3. Este camino lo podemos vivir no solo gracias a otras personas, sino junto a otras personas. En la Iglesia no existe el “hazlo tú mismo”, no existen líberos*. ¡Cuántas veces el Papa Benedicto describió la Iglesia como un “nosotros” eclesial! A veces sucede que se oye a alguien decir: “Yo creo en Dio, creo en Jesús, pero la Iglesia no me interesa…”. ¿Cuántas veces lo hemos oído? ¡Y eso no puede ser! Hay quien considera que puede tener un trato personal, directo, inmediato con Jesucristo fuera de la comunión y la mediación de la Iglesia. Son tentaciones peligrosas y dañinas. Son, como decía el gran Pablo VI, dicotomías absurdas.

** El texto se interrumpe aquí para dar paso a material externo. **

(* ===== verification/JsonText.v ===== *)
(** * JSON text

    What the scripts use of Python's [json] module: [json.load] of a file's text
    and [json.dump(.., indent=2)].  The reader is the one of [json.decoder]: a
    scanner per kind of value, white space where the module skips it, [dict] of
    the members in their order, so that the last of two equal keys wins.  The
    texts are ASCII.  Theorems: the reader's fuel, the length of the text, is
    always enough, and a float-free value printed and read back is itself. *)

From Stdlib Require Import Decimal DecimalFacts DecimalZ.
From S2P Require Import Prelude Exceptions PyStr Json.

Open Scope stdpp_scope.

(** Floating point literals, and characters beyond ASCII, which an escape can
    denote: how they are held is left open. *)
Class PyText := {
  float_repr : Z -> Z -> string;
  float_value : string -> json;
  wide_char : Z -> string;
}.

Abbreviation dquote := "034"%char.
Abbreviation backslash := "\"%char.
Abbreviation newline := "010"%char.

Definition str1 (c : ascii) : string := String c "".

(** [json.JSONDecodeError], a [ValueError] *)
Definition json_error {A} (msg : string) : res A := Raise (ValueError (Msg msg [])).
Lemma set_both_ok w d1 d2 v :
  package_files w "sovtoken" d1 -> package_files w "sovtokenfees" d2 ->
  plain (JObj d1) -> plain (JObj d2) -> is_ascii v = true ->
  exists w', set_both v w = (Ok tt, w') /\ stdout w' = stdout w /\
    package_files w' "sovtoken" (aset "version" (JStr v) d1) /\
    package_files w' "sovtokenfees" (aset "version" (JStr v) d2) /\
    forall p, p <> metadata_of "sovtoken" -> p <> metadata_of "sovtokenfees" ->
      files w' !! p = files w !! p.
Proof.
  intros Ht Hu Hp1 Hp2 Hv. pose proof Ht as [(t1 & Hf1 & Hj1) _].
  rewrite <- token_metadata_path in Hf1. unfold set_both.
  rewrite (bind_Ok _ _ _ _ _ (set_version_ok w _ _ _ v Hf1 Hj1)). rewrite token_metadata_path.
  set (w1 := mkWorld _ _).
  assert (package_files w1 "sovtoken" (aset "version" (JStr v) d1)) as Ht'
    by (apply package_files_written; [solve_names|done..]).
  assert (package_files w1 "sovtokenfees" d2) as Hu'
    by (apply package_files_other; [solve_names|solve_names|done..]).
  pose proof Hu' as [(t2 & Hf2 & Hj2) _]. rewrite <- fees_metadata_path in Hf2.
  rewrite (set_version_ok w1 _ _ _ v Hf2 Hj2), fees_metadata_path.
  eexists. split_and!; [done|done|..].
  - apply package_files_other; [solve_names|solve_names|done..].
  - apply package_files_written; [solve_names|done..].
  - intros p Hn1 Hn2. simpl. by rewrite !lookup_insert_ne.
Qed.
Lemma set_aliases_spec d t :
  NoDup d.*1 -> Forall (fun kv => kv.1 <> "") d ->
  exists t', set_aliases d t = (Ok tt, t') /\
    forall k, st_get t' false k =
      match alookup k ((fun kv => (path_of kv.1, serialize kv.2)) <$> d) with
      | Some s => Some s | None => st_get t false k end.
Proof.
  unfold set_aliases. revert t. induction d as [|[a v] d IH]; intros t; [by exists t|].
  intros [Hn Hnd]%NoDup_cons [Ha Hd]%Forall_cons. cbn [for_each fst snd] in *. reduce_monad.
  rewrite build_path_alias by done. unfold set_to_state, modify.
  destruct (IH (st_set t (path_of a) (serialize v)) Hnd Hd) as (t' & Hrun & Hget). exists t'. split; [exact Hrun|].
  intros k. rewrite Hget. simpl. case_decide as Hk.
  - subst k. rewrite st_get_set_eq.
    assert (alookup (path_of a) ((fun kv => (path_of kv.1, serialize kv.2)) <$> d) = None) as ->; [|done].
    apply alookup_None. rewrite <- list_fmap_compose. intros (kv & Hkv & Hin)%list_elem_of_fmap.
    apply (inj path_of) in Hkv. apply Hn. subst a. by apply list_elem_of_fmap_2.
  - by rewrite st_get_set_ne.
Qed.

Lemma alookup_paths d k :
  alookup (path_of k) ((fun kv : string * json => (path_of kv.1, serialize kv.2)) <$> d) = serialize <$> alookup k d.
Proof.
  induction d as [|[k' v] d IH]; simpl; [done|].
  destruct (decide (k' = k)) as [->|Hne]; [by rewrite decide_True|].
  by rewrite decide_False by (intros ?%(inj path_of); done).
Qed.

Lemma merge_table (d : dict) f new :
  NoDup new.*1 -> (forall k, alookup k d = JInt <$> f k) ->
  forall k, alookup k (aupdate d (fees_dict new)) = JInt <$> merge_fees f new k.
Proof.
  intros Hnd Hd k. rewrite alookup_aupdate, alookup_reverse_NoDup by (by rewrite fees_dict_keys).
  rewrite alookup_fees_dict. unfold merge_fees. by destruct (alookup k new); simpl.
Qed.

Es verdad que caminar juntos es comprometido, y a veces puede resultar fastidioso: puede suceder que algún hermano o hermana nos cause problemas, o nos dé escándalo… Pero el Señor confió su mensaje de salvación a personas humanas, a nosotros, a testigos; y, precisamente en nuestros hermanos y hermanas, con sus dones y defectos, nos sale al encuentro y se hace reconocer. Y esto significa pertenecer a la Iglesia. Recordadlo bien: ser cristiano significa pertenencia a la Iglesia. El nombre es “cristiano”, el apellido es “pertenencia a la Iglesia”.
Pidamos al Señor, por intercesión de la Virgen María, Madre de la Iglesia, la gracia de no caer nunca en la tentación de pensar que podemos prescindir de los demás, de poder prescindir de la Iglesia, de podernos salvar solos, de ser cristianos de laboratorio. Al contrario, no se puede amar a Dios sin amar a los hermanos, no se puede amar a Dios fuera de la Iglesia; no se puede estar en comunión con Dios sin estarlo con la Iglesia, y no podemos ser buenos cristianos sino junto a todos los que procuran seguir al Señor Jesús, como un único pueblo, un único cuerpo, y eso es la Iglesia.
* En fútbol, el líbero es un defensa que posee la particularidad de estar «libre» de obligaciones de marca y de una zona que deba cubrir.